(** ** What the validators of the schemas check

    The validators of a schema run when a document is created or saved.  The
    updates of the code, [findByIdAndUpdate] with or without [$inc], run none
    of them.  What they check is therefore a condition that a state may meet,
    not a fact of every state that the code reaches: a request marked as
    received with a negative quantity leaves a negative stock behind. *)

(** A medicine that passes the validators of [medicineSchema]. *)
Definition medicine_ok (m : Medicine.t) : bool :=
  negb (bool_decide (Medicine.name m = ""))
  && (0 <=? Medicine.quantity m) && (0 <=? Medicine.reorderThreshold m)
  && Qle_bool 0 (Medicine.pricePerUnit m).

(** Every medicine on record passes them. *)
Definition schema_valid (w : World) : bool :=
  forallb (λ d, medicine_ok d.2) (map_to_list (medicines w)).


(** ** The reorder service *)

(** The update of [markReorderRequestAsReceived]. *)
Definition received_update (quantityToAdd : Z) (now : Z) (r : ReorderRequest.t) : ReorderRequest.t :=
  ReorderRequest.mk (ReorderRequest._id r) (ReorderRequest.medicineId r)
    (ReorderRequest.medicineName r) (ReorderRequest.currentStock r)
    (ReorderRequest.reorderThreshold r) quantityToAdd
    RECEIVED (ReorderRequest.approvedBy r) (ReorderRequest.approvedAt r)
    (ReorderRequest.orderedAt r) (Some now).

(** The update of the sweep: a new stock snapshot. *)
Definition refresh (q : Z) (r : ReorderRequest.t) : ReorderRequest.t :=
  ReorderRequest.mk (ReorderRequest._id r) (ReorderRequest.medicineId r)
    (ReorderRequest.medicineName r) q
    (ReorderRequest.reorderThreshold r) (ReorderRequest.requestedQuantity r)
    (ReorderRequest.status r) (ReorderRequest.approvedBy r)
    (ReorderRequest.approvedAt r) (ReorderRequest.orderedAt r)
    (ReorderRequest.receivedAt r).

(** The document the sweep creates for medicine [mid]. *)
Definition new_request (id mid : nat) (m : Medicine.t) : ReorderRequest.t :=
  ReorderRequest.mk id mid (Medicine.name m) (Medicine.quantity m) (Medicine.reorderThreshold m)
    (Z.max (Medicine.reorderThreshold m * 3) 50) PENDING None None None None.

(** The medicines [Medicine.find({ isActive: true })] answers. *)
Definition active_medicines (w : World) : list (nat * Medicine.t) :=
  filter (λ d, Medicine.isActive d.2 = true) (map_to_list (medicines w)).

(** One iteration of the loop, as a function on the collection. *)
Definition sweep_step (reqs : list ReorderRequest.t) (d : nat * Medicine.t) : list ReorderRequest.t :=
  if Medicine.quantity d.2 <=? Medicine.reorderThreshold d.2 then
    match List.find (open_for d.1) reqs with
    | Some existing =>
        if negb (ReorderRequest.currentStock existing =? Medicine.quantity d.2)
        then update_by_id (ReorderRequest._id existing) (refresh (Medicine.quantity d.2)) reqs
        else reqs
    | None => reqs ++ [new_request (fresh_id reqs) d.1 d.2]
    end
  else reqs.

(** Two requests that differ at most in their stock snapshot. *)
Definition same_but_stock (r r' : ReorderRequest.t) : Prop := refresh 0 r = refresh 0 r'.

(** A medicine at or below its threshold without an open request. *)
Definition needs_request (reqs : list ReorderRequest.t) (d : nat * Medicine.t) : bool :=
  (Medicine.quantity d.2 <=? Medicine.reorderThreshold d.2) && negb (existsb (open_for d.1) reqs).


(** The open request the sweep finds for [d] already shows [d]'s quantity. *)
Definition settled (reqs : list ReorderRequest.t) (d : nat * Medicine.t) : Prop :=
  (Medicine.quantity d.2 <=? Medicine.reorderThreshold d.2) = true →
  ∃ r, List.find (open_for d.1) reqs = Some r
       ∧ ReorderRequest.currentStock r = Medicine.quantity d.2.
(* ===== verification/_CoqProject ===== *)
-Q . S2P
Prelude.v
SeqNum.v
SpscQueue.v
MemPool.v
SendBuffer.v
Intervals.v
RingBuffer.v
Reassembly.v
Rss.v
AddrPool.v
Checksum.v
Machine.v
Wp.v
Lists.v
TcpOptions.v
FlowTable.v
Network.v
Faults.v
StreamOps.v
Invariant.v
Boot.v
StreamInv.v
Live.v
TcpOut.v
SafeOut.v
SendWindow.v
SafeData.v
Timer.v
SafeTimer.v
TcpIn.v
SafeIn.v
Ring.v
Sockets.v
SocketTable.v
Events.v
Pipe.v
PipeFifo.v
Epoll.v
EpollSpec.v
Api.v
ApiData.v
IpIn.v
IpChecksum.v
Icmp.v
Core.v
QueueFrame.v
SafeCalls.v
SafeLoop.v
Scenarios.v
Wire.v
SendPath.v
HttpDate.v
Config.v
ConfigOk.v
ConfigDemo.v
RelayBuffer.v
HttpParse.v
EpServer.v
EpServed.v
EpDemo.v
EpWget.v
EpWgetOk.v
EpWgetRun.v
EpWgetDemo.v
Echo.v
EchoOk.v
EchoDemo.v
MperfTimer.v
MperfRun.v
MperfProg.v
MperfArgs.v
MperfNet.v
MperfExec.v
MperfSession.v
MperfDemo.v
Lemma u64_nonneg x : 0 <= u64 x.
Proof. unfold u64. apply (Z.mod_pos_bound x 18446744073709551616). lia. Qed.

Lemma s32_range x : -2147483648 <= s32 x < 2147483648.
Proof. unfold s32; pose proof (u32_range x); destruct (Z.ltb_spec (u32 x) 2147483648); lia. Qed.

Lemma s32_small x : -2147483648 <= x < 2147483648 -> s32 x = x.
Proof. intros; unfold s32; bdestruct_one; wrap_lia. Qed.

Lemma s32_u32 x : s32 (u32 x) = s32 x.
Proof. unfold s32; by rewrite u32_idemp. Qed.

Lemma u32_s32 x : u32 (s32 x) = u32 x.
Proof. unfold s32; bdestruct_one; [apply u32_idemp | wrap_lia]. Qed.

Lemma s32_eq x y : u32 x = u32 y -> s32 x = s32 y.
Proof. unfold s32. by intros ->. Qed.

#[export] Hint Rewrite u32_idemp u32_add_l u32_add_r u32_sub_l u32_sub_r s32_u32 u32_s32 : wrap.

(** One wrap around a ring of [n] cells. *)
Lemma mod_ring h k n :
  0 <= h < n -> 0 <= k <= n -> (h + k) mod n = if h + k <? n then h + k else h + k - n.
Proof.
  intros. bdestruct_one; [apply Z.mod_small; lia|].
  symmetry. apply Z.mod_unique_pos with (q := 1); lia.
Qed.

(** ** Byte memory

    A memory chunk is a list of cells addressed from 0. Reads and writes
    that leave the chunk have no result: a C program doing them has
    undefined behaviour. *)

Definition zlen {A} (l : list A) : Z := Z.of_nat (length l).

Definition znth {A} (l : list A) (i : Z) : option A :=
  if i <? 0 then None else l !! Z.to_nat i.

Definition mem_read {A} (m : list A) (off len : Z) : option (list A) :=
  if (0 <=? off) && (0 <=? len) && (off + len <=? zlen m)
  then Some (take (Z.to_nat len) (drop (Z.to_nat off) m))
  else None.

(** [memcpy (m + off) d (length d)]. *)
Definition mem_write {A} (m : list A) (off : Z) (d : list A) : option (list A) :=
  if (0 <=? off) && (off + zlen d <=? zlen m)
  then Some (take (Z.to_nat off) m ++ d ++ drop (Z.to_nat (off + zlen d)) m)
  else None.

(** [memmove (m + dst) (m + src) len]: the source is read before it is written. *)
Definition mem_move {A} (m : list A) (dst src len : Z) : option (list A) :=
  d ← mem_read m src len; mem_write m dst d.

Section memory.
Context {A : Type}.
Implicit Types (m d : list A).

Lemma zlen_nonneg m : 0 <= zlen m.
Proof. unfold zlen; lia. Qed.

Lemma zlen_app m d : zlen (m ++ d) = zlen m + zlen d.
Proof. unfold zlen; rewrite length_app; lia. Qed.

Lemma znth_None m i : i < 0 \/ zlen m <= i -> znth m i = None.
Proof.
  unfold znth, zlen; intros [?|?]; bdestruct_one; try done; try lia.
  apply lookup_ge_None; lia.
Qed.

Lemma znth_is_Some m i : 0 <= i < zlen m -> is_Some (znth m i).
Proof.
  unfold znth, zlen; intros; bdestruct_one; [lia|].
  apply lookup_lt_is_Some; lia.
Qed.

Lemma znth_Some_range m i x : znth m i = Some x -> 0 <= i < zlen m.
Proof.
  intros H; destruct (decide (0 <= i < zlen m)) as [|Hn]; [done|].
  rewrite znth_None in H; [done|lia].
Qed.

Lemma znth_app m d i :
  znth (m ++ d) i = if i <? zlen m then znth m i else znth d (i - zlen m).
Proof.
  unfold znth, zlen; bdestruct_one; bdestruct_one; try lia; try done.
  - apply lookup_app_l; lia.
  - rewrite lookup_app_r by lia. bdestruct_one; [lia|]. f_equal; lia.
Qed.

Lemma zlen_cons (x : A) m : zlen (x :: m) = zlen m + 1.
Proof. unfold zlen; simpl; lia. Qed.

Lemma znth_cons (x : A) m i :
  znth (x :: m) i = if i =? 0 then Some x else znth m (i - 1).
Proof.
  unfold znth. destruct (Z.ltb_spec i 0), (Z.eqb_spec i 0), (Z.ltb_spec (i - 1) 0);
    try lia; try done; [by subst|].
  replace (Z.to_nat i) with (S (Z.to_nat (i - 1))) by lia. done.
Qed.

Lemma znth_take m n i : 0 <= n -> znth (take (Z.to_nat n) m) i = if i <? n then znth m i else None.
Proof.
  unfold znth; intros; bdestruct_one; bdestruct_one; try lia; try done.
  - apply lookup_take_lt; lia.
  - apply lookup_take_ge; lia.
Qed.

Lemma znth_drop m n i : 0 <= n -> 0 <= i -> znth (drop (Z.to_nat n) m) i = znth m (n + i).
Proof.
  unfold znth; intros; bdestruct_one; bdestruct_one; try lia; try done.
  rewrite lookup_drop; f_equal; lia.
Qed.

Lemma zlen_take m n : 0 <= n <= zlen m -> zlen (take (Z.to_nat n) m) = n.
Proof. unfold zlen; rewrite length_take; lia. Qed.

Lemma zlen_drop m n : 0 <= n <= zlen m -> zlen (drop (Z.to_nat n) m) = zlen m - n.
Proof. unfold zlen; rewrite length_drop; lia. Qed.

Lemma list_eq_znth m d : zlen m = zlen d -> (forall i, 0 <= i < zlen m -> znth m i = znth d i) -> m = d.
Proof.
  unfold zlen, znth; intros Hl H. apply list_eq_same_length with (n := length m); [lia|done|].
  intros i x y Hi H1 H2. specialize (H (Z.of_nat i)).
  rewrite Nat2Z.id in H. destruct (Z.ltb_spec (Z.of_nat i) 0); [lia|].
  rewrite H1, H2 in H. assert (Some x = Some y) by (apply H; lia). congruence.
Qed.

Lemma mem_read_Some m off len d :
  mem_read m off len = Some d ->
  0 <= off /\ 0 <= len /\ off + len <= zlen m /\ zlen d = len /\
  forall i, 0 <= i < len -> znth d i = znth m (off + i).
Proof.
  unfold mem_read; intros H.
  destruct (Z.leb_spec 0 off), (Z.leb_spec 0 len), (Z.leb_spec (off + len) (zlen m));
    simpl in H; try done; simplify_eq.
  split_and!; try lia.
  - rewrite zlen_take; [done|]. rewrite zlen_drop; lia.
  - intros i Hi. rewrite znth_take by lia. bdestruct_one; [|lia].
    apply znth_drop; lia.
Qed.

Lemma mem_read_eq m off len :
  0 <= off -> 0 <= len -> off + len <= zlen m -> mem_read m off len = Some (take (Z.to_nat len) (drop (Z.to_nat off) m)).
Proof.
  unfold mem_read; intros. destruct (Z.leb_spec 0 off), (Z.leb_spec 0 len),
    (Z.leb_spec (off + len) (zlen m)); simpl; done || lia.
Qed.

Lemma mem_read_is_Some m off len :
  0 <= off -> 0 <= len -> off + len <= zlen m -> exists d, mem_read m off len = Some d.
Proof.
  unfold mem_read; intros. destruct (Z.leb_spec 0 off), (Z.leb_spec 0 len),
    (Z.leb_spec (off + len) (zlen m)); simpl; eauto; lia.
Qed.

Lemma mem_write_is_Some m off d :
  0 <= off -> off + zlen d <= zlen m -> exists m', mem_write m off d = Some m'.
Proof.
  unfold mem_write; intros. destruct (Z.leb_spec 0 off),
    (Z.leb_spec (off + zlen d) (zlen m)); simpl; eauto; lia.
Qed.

============================================================

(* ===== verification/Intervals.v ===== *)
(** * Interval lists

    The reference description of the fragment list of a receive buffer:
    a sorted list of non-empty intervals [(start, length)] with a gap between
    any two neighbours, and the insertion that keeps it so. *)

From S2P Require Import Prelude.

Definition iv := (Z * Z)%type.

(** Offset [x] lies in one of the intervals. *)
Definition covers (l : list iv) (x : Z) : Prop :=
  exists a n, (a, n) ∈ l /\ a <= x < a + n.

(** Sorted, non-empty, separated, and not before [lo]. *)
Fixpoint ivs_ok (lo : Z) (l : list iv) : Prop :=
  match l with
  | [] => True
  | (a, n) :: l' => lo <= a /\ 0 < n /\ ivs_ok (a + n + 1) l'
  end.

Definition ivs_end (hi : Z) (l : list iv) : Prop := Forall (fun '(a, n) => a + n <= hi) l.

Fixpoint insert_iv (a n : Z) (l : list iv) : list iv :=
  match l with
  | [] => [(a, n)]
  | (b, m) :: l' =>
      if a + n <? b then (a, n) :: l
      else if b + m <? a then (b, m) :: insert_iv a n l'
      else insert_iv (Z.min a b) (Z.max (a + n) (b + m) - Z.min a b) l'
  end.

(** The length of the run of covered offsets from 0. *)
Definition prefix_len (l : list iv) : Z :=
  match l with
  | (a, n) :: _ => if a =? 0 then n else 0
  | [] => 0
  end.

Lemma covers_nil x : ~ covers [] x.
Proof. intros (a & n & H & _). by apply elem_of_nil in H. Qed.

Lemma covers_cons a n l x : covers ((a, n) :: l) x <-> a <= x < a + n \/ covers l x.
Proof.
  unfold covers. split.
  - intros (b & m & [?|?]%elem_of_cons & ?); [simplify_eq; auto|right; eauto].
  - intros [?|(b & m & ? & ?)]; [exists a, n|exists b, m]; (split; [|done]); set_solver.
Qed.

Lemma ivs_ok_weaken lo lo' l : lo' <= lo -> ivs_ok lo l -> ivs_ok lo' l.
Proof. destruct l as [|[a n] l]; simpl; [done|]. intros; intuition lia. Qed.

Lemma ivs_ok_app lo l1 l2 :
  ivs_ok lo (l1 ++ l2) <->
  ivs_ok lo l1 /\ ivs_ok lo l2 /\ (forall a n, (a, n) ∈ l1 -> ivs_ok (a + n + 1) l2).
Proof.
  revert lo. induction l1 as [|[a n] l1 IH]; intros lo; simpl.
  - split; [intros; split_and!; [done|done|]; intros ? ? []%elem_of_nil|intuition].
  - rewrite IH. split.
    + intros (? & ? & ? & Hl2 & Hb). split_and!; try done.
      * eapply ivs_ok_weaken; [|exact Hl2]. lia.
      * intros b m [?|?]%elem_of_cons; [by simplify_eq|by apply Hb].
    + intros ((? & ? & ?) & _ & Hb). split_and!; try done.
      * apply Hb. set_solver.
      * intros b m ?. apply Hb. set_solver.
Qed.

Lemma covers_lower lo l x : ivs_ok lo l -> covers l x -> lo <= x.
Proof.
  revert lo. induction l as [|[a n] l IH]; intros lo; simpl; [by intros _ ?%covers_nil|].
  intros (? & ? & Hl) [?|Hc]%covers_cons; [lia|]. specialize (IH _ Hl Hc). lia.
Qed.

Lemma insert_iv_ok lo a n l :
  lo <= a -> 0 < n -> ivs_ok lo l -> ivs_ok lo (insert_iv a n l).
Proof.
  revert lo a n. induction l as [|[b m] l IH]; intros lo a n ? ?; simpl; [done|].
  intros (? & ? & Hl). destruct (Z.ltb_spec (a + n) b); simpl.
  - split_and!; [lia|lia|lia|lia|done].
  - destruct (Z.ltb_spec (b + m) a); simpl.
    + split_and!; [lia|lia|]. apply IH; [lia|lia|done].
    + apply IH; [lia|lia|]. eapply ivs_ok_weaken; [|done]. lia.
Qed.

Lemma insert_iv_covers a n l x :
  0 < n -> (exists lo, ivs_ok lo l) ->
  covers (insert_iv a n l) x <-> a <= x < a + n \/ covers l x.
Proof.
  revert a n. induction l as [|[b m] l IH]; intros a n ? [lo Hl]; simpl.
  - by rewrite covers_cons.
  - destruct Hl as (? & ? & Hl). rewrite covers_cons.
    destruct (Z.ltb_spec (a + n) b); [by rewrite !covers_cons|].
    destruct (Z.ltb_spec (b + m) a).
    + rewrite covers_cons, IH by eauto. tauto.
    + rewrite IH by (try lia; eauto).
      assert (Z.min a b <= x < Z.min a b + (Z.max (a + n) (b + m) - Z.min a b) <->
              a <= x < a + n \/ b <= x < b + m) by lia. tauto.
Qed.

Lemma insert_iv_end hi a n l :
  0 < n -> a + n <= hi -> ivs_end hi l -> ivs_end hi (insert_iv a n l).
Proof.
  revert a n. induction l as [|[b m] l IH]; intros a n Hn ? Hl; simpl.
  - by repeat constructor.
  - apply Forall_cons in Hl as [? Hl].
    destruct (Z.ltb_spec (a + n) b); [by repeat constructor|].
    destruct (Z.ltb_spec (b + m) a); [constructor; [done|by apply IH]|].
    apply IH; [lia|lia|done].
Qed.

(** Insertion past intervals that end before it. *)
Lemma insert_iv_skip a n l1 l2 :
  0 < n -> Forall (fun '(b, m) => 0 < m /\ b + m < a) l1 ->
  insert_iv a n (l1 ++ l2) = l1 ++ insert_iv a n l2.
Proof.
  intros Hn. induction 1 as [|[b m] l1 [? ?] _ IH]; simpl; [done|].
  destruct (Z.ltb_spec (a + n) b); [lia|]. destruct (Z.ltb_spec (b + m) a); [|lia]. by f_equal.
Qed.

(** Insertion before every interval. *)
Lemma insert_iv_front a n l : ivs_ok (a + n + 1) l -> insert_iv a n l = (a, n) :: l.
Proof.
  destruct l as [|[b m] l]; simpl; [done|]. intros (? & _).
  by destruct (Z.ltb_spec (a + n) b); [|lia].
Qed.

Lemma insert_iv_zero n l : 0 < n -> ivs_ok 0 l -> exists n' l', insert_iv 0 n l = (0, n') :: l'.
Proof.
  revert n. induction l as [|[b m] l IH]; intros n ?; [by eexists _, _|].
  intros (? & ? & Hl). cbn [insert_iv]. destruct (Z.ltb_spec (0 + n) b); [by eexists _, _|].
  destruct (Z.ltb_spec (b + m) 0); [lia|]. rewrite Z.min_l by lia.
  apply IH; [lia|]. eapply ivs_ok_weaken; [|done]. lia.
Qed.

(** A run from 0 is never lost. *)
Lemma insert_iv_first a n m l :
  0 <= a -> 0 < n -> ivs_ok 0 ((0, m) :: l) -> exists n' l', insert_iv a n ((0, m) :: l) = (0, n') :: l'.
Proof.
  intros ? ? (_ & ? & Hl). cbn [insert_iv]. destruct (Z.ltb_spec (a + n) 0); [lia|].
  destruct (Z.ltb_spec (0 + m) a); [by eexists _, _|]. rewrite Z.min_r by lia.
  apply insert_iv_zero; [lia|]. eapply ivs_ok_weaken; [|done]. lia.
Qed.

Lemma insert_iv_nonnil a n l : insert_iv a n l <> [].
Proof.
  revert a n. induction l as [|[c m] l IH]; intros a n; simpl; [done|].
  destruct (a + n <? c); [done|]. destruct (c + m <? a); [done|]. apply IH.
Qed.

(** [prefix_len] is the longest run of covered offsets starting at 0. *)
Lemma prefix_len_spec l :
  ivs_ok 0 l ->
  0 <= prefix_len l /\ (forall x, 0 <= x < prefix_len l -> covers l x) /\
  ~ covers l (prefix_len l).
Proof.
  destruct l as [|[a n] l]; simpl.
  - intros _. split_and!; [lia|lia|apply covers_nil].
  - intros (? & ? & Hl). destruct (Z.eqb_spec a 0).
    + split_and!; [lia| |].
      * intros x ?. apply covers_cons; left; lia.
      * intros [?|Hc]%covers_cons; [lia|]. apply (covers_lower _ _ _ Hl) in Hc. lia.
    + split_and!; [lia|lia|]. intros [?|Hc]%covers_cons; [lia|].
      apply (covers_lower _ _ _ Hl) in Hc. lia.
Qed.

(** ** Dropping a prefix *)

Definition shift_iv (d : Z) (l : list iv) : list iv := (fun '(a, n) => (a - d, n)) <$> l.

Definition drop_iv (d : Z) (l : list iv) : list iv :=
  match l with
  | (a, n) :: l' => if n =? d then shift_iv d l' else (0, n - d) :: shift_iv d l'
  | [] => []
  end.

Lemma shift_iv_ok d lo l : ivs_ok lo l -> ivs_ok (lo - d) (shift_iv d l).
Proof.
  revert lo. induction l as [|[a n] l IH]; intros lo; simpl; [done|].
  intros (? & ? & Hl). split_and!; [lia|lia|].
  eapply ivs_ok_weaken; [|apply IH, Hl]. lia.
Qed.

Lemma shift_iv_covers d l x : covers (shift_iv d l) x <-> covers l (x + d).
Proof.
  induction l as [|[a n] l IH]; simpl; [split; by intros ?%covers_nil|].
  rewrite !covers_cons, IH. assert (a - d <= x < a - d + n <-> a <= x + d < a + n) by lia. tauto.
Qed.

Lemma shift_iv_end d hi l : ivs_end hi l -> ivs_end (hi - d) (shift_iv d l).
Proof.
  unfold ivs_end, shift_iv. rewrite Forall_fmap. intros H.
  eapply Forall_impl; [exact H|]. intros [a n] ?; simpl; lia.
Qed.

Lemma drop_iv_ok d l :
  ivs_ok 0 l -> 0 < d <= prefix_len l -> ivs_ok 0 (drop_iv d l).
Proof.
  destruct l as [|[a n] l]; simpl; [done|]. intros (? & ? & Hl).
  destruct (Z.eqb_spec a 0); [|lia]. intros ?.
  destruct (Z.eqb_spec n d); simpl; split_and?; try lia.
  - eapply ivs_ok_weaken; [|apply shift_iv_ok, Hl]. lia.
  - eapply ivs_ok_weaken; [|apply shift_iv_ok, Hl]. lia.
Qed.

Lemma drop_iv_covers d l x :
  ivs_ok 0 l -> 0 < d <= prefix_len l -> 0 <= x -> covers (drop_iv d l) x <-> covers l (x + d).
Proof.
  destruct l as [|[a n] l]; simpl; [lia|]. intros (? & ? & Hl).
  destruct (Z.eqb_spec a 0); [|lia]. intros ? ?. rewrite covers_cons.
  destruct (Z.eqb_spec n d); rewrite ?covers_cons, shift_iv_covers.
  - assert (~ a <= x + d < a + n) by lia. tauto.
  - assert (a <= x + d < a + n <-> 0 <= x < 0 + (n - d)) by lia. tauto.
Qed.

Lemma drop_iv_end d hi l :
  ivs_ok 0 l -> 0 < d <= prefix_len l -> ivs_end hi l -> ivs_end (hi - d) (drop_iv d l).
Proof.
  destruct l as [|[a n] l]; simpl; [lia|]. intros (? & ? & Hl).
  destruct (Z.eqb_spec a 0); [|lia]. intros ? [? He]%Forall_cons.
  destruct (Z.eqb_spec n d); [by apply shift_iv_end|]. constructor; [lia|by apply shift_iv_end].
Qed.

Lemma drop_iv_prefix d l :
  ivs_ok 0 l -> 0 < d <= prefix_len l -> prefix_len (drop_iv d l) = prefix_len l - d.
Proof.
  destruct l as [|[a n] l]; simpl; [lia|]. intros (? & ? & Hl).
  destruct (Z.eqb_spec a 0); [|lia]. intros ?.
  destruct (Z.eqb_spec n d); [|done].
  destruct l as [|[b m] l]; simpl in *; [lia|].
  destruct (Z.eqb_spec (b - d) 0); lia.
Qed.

============================================================

• _EXERCISE DIRECTIONS_
Which lines in the listing hold the word "covered"? Copy them out.

• _EXPECTED ANSWER_
(** The length of the run of covered offsets from 0. *)
(** [prefix_len] is the longest run of covered offsets starting at 0. *)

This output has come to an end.